The Network has been monitoring the effects of the Fukushima Nuclear Reactor Incident since the March 11, 2011 disaster. Ten priests from around the world, including Thailand, the US, Japan and India, recently toured Fukushima prefecture, including the cities of Sukagawa and Nihonmatsu and the high-radiation areas of Ita-te village and Minamisoma.
Michinori Sasaki, the vice-principal of Doho kindergarten and priest of Shingyoji Temple in Nihonmatsu, Fukushima, said, “the children have health problems that they didn’t have before, including thyroid diseases. Almost every night parents come to our temple crying about the their children’s health problems and their future.”
Sasaki worries about his own four children as well.
“My wife and I want to leave this city because my children are sick and have diseases, but I can’t throw away my temple.”
Residents face difficult choices along with the loss of their livelihoods and the destruction of the communities in which they have grown up. The choice between remaining or evacuating has broken up marriages.
“Parents fight,” Sasaki said. “The mothers want to leave and take their children to a safer area, but the fathers can’t leave since they can’t find jobs outside.”
The Network priests say the people are not getting direct help from the government.
“There is ongoing and serious negligence by the Japanese government, the Tokyo Electric Power Company (TEPCO), and other responsible parties of providing timely and accurate information on radiation levels, proper health standards, and responses regarding appropriate lifestyles responses for the people living in these regions,” they say.
There are criticisms of the way that money has been spent. Billions of dollars allocated to help victims of the disaster have been diverted elsewhere, it is claimed.
According to the Japanese media, “the Japanese government suspended 35 projects that were receiving money from the nation’s March 2011 earthquake and tsunami disaster reconstruction fund. Recently, it was discovered that portions of the reconstruction budget were going to causes completely unrelated to the disaster. As much as one quarter of the 11.7 trillion yen (approx. $148 billion) fund was being diverted to other projects. These included the construction of a contact lens factory in a another part of Japan, and $30 million event went to the nation’s controversial whale hunting program.”
Katsuko Arima, who owns a restaurant in Fukushima, agrees that the people are not getting direct help from the government.
“We are told what hospital to go to by the government or else they will not support us,” she says. ” That’s because the recommended hospital will not report the truth about the conditions of our health.”
The city of Ita-te is empty except for cows, dogs and cats roaming the streets.
“It’s eerie because the greenery, the birds, and the scenery are so beautiful, but there are no people around,” said Phra Paisan Visalo, a Thai monk touring the area. “I carried a dosimeter when I went into the area and it kept going off because of the high radiation levels.”
Safecast, which is an independent, citizens science volunteer group has been measuring radiation in Fukushima and has collected over 5,000,000 measurements for the past 18 months.

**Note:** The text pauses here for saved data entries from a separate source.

(* ===== verification/Service.v ===== *)
(** * Service: the supervisor of [internal/service/service.go]

    Which network backends run, who uses them, and the references that keep
    the iroh sidecar alive.  The backends are numbered instances; whether one
    starts, runs or gets ready is the environment of each operation.  All
    operations run under one lock.  The parts that only print a status and the
    reading of configuration and identity at start-up are left out. *)

From stdpp Require Import gmap.
From S2P Require Import Prelude GoStrings Config NetNode Netbackend BackendRefs.

(** What an operation meets: the results of the constructors ([Ok false] is a
    nil backend), the liveness of a sidecar, the waits and the node's calls
    with the node's state after them. *)
Record sup_env : Type := mkSupEnv {
  en_sidecar : Config -> res bool;              (** [irohsidecar.New] *)
  en_running : nat -> bool;                     (** [Running] of a sidecar *)
  en_key : res unit;                            (** [PrivateKeyBytes] *)
  en_quic : Config -> res bool;                 (** [quicnet.New] *)
  en_btdht : Config -> res bool;                (** [btdht.New] *)
  en_btdht_ready : option string;               (** [WaitReady] *)
  en_libp2p : bool * bool * option string;      (** [StartLibp2p]: running, has a DHT, error *)
  en_dht_ready : option string;                 (** [WaitDHTReady] *)
  en_apply : bool * bool * option string;       (** [ApplyNetworkConfig] *)
}.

“Our measurements show dose rate values in the range of 0.3uSv to 1.3uSv in Fukushima City and in the range of 2-4uSv/hr in Ita-ite village,” said Pieter Franken of Safecast. “Over the past year we have seen radiation levels in general come down, but the exposure risk is far from over. Seen the challenges encountered in decontamination, the exposure risk will be a long term problem requiring continuos monitoring and caution.”

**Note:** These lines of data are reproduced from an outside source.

(** C1.  For parsed environment mappings [root] and [local] (each the parse
    of a file's text, or the empty mapping of a missing file) and every key:
    a non-empty local value wins; an empty local value gives way to a
    non-empty root value and stays empty when root is empty or has no such
    key; a key that only root has keeps root's value; a key that only local
    has keeps local's value.  Root [A=1, B=] merged with local [B=2, C=] is
    exactly [A=1, B=2, C=]. *)
Theorem merge_precedence (rootText localText : option string) (k : string) :
  let root := parsedFile rootText in
  let local := parsedFile localText in
  let merged := mergeVars root local in
  (forall v, get k local = Some v -> v <> "" -> get k merged = Some v) /\
  (forall r, get k local = Some "" -> get k root = Some r -> r <> "" ->
             get k merged = Some r) /\
  (get k local = Some "" -> get k root = Some "" \/ get k root = None ->
   get k merged = Some "") /\
  (get k local = None -> get k merged = get k root) /\
  (get k root = None -> get k merged = get k local) /\
  mergeVars (parseEnvText ("A=1" ++ NL ++ "B="))
            (parseEnvText ("B=2" ++ NL ++ "C="))
  = [("A", "1"); ("B", "2"); ("C", "")].
Proof.
  intros root local merged.
  assert (TR : trimmed_values root) by apply parsedFile_trimmed.
  assert (TL : trimmed_values local) by apply parsedFile_trimmed.
  assert (G : get k merged = match get k local with
                             | Some _ => Some (mergedValue root local k)
                             | None => get k root
                             end) by apply get_mergeVars.
  assert (P1 : forall v, get k local = Some v -> v <> "" -> get k merged = Some v).
  { intros v L NE. rewrite G, L. unfold mergedValue. rewrite L.
    rewrite (nonBlank_trimmed v (TL _ _ L)).
    apply String.eqb_neq in NE. rewrite NE. reflexivity. }
  assert (P2 : forall r, get k local = Some "" -> get k root = Some r -> r <> "" ->
                         get k merged = Some r).
  { intros r L R NE. rewrite G, L. unfold mergedValue. rewrite L, R.
    rewrite (nonBlank_trimmed r (TR _ _ R)).
    apply String.eqb_neq in NE. rewrite NE. reflexivity. }
  assert (P3 : get k local = Some "" -> get k root = Some "" \/ get k root = None ->
               get k merged = Some "").
  { intros L [R|R]; rewrite G, L; unfold mergedValue; rewrite L, R; reflexivity. }
  assert (P4 : get k local = None -> get k merged = get k root).
  { intros L. rewrite G, L. reflexivity. }
  repeat split; try assumption.
  intros R. destruct (get k local) as [v|] eqn:L.
  - destruct (string_dec v "") as [->|NE].
    + apply P3; [reflexivity | right; exact R].
    + apply P1; [reflexivity | exact NE].
  - rewrite P4 by reflexivity. exact R.
Qed.

Lemma merge_precedence_witness :
  let rootText := Some ("A=1" ++ NL ++ "B=")%string in
  let localText := Some ("B=2" ++ NL ++ "C=")%string in
  get "B" (parsedFile localText) = Some "2" /\
  "2" <> "" /\
  get "B" (mergeVars (parsedFile rootText) (parsedFile localText)) = Some "2".
Proof.
  intros rootText localText.
  split; [reflexivity|]. split; [discriminate|].
  apply (proj1 (merge_precedence rootText localText "B") "2");
    [reflexivity | discriminate].
Defined.

(** C8.  The specification promises, for a key on several lines, the first
    non-empty value.  The parser tests [key in acc], which is also true for
    the names a plain object inherits: a file whose lines are [toString=1]
    and [toString=2] has [1] as the first non-empty value of [toString], and
    the parsed mapping has no [toString] at all. *)
Theorem parse_loses_inherited_name :
  let content := ("toString=1" ++ NL ++ "toString=2")%string in
  entries content = [("toString", "1"); ("toString", "2")] /\
  firstNonEmpty "toString" (entries content) = Some "1" /\
  parseEnvText content = [].
Proof. repeat split. Qed.

Lemma mergeVars_empty_root (localVars : obj) (k : string) :
  get k (mergeVars [] localVars) = get k localVars.
Proof.
  rewrite get_mergeVars. destruct (get k localVars) as [v|] eqn:L; [|reflexivity].
  f_equal. unfold mergedValue. rewrite L. cbn [get nonBlank text].
  destruct (negb (String.eqb v "") && negb (String.eqb (trim v) "")); [reflexivity|].
  unfold firstTruthy, truthy, text.
  destruct (String.eqb_spec v "") as [->|_]; reflexivity.
Qed.

Lemma mergeVars_empty_local (rootVars : obj) (k : string) :
  get k (mergeVars rootVars []) = get k rootVars.
Proof. reflexivity. Qed.

Lemma absent_not_read (w : world) (p : string) : present w p = false -> files w p = None.
Proof.
  unfold present, files, Fs.read. destruct (disk w p); [discriminate | reflexivity].
Qed.

Lemma absent_no_directory (w : world) (p : string) :
  present w p = false -> isDirectory w p = false.
Proof.
  unfold present, isDirectory, Fs.is_dir. destruct (disk w p); [discriminate | reflexivity].
Qed.

(** C9.  A path at which nothing exists parses to the empty mapping without
    an error.  The merge throws only when [mergeable] fails, that is when an
    input path or the output path is a directory or the temporary file
    cannot be opened; an input file that is missing is never the reason.
    When the merge can read and write, it returns the merged mapping and
    leaves its text at the output path, where it parses back to the same
    mapping; with one input missing the merged mapping is the mapping of
    the other file, key by key the first non-empty value of its lines. *)
Theorem merge_tolerates_missing_files
    (w : world) (rootPath localPath outputPath : string) :
  let merged := mergeVars (parsedFile (files w rootPath))
                          (parsedFile (files w localPath)) in
  let run := mergeEnvironmentFiles rootPath localPath outputPath w in
  (forall p, present w p = false -> parseEnvFile p w = (Ret [], w)) /\
  (forall e, fst run = Throw e -> mergeable rootPath localPath outputPath w = false) /\
  (mergeable rootPath localPath outputPath w = true ->
   fst run = Ret merged /\
   files (snd run) outputPath = Some (envContent merged) /\
   (forall k, get k (parsedFile (files (snd run) outputPath)) = get k merged) /\
   (present w rootPath = false ->
    forall k, get k merged = get k (parsedFile (files w localPath))) /\
   (present w localPath = false ->
    forall k, get k merged = get k (parsedFile (files w rootPath))) /\
   (forall text k,
      present w rootPath = false -> files w localPath = Some text ->
      inherited k = false -> get k merged = firstNonEmpty k (entries text)) /\
   (forall text k,
      present w localPath = false -> files w rootPath = Some text ->
      inherited k = false -> get k merged = firstNonEmpty k (entries text))).
Proof.
  intros merged run. split; [|split].
  - intros p A. rewrite parseEnvFile_run by (apply absent_no_directory; exact A).
    rewrite (absent_not_read _ _ A). reflexivity.
  - intros e T. destruct (mergeable rootPath localPath outputPath w) eqn:M; [|reflexivity].
    unfold run in T. rewrite (mergeEnvironmentFiles_run _ _ _ _ M) in T. discriminate.
  - intros M. unfold run. rewrite (mergeEnvironmentFiles_run _ _ _ _ M). cbn [fst snd].
    fold merged.
    assert (O : files (afterMerge rootPath localPath outputPath w) outputPath
                = Some (envContent merged)) by apply files_afterMerge_output.
    split; [reflexivity|]. split; [exact O|]. split; [|split; [|split; [|split]]].
    + intros k. rewrite O. cbn [parsedFile]. apply parse_envContent_get.
      apply mergeVars_clean; apply parsedFile_clean.
    + intros A k. unfold merged. rewrite (absent_not_read _ _ A). cbn [parsedFile].
      apply mergeVars_empty_root.
    + intros A k. unfold merged. rewrite (absent_not_read _ _ A). reflexivity.
    + intros text k A F NI. unfold merged.
      rewrite (absent_not_read _ _ A), F. cbn [parsedFile].
      rewrite mergeVars_empty_root. apply parse_first_non_empty. exact NI.
    + intros text k A F NI. unfold merged.
      rewrite (absent_not_read _ _ A), F. cbn [parsedFile].
      rewrite mergeVars_empty_local. apply parse_first_non_empty. exact NI.
Qed.

Lemma merge_tolerates_missing_files_witness :
  let w := host allSucceed composedTree in
  let run := mergeEnvironmentFiles "/workspace/.env" "/workspace/local.env"
                                   "/workspace/merged.env" w in
  present w "/workspace/local.env" = false /\
  mergeable "/workspace/.env" "/workspace/local.env" "/workspace/merged.env" w = true /\
  fst run = Ret [("A", "1"); ("B", "")] /\
  files (snd run) "/workspace/merged.env" = Some ("A=1" ++ NL ++ "B=")%string /\
  get "A" (parsedFile (files (snd run) "/workspace/merged.env")) = Some "1".
Proof.
  intros w run.
  assert (A : present w "/workspace/local.env" = false) by reflexivity.
  assert (M : mergeable "/workspace/.env" "/workspace/local.env"
                        "/workspace/merged.env" w = true) by reflexivity.
  destruct (proj2 (proj2 (merge_tolerates_missing_files
                            w "/workspace/.env" "/workspace/local.env"
                            "/workspace/merged.env")) M)
    as (R & O & B & _ & L & _ & T).
  split; [exact A|]. split; [exact M|].
  split; [etransitivity; [exact R | reflexivity]|].
  split; [etransitivity; [exact O | reflexivity]|].
  etransitivity; [apply B|].
  etransitivity; [exact (T ("A=1" ++ NL ++ "B=")%string "A" A eq_refl eq_refl)|].
  reflexivity.
Defined.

Residents are allowed into the area a few hours a day to feed the animals.
The local people grabbed the priests and thanked them for listening.
“They wanted us to look at what we saw, and not from the television or newspapers,” Visalo said. “It’s grim. However, we were inspired by their courage and perseverance, and we will offer whatever support we can to their families and children.”
The residents told the priests that the Japanese think the radiation is gone and everything has settled down.
“People are starting to forget,” Arima said. “The disaster is not over and we are still suffering.”